[Aim of the task]:
Start with the first line of the material. Repeat each line exactly through the one that contains "ForwarderStart.v".

[Material to process]:
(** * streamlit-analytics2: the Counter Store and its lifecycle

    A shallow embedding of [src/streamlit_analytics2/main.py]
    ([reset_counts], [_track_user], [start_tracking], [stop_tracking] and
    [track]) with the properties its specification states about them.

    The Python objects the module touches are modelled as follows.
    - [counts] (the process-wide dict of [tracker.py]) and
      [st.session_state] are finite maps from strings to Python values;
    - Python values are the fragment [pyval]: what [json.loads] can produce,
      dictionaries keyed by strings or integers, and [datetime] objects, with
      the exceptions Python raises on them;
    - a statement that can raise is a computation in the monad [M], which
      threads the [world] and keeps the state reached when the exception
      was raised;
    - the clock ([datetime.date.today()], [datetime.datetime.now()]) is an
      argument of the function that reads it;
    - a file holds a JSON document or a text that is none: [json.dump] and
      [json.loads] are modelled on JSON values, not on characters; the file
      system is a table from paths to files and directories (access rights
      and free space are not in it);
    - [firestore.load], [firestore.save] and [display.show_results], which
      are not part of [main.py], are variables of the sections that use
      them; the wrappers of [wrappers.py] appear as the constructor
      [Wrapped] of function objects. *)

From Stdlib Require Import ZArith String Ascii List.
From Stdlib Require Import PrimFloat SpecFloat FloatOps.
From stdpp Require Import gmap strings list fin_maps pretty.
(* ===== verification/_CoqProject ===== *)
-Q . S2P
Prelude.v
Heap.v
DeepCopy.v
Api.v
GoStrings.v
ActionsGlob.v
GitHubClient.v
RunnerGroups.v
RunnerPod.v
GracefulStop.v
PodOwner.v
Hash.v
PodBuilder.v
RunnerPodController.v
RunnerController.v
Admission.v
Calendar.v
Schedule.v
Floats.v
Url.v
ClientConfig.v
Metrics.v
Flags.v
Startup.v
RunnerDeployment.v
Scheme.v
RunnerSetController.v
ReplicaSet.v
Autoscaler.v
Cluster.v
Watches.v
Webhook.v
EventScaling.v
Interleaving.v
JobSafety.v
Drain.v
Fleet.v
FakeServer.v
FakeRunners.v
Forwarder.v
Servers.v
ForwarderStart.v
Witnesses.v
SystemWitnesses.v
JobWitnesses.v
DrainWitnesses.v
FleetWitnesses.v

[Solution to the problem]:
(** * streamlit-analytics2: the Counter Store and its lifecycle

    A shallow embedding of [src/streamlit_analytics2/main.py]
    ([reset_counts], [_track_user], [start_tracking], [stop_tracking] and
    [track]) with the properties its specification states about them.

    The Python objects the module touches are modelled as follows.
    - [counts] (the process-wide dict of [tracker.py]) and
      [st.session_state] are finite maps from strings to Python values;
    - Python values are the fragment [pyval]: what [json.loads] can produce,
      dictionaries keyed by strings or integers, and [datetime] objects, with
      the exceptions Python raises on them;
    - a statement that can raise is a computation in the monad [M], which
      threads the [world] and keeps the state reached when the exception
      was raised;
    - the clock ([datetime.date.today()], [datetime.datetime.now()]) is an
      argument of the function that reads it;
    - a file holds a JSON document or a text that is none: [json.dump] and
      [json.loads] are modelled on JSON values, not on characters; the file
      system is a table from paths to files and directories (access rights
      and free space are not in it);
    - [firestore.load], [firestore.save] and [display.show_results], which
      are not part of [main.py], are variables of the sections that use
      them; the wrappers of [wrappers.py] appear as the constructor
      [Wrapped] of function objects. *)

From Stdlib Require Import ZArith String Ascii List.
From Stdlib Require Import PrimFloat SpecFloat FloatOps.
From stdpp Require Import gmap strings list fin_maps pretty.
(* ===== verification/_CoqProject ===== *)
-Q . S2P
Prelude.v
Heap.v
DeepCopy.v
Api.v
GoStrings.v
ActionsGlob.v
GitHubClient.v
RunnerGroups.v
RunnerPod.v
GracefulStop.v
PodOwner.v
Hash.v
PodBuilder.v
RunnerPodController.v
RunnerController.v
Admission.v
Calendar.v
Schedule.v
Floats.v
Url.v
ClientConfig.v
Metrics.v
Flags.v
Startup.v
RunnerDeployment.v
Scheme.v
RunnerSetController.v
ReplicaSet.v
Autoscaler.v
Cluster.v
Watches.v
Webhook.v
EventScaling.v
Interleaving.v
JobSafety.v
Drain.v
Fleet.v
FakeServer.v
FakeRunners.v
Forwarder.v
Servers.v
ForwarderStart.v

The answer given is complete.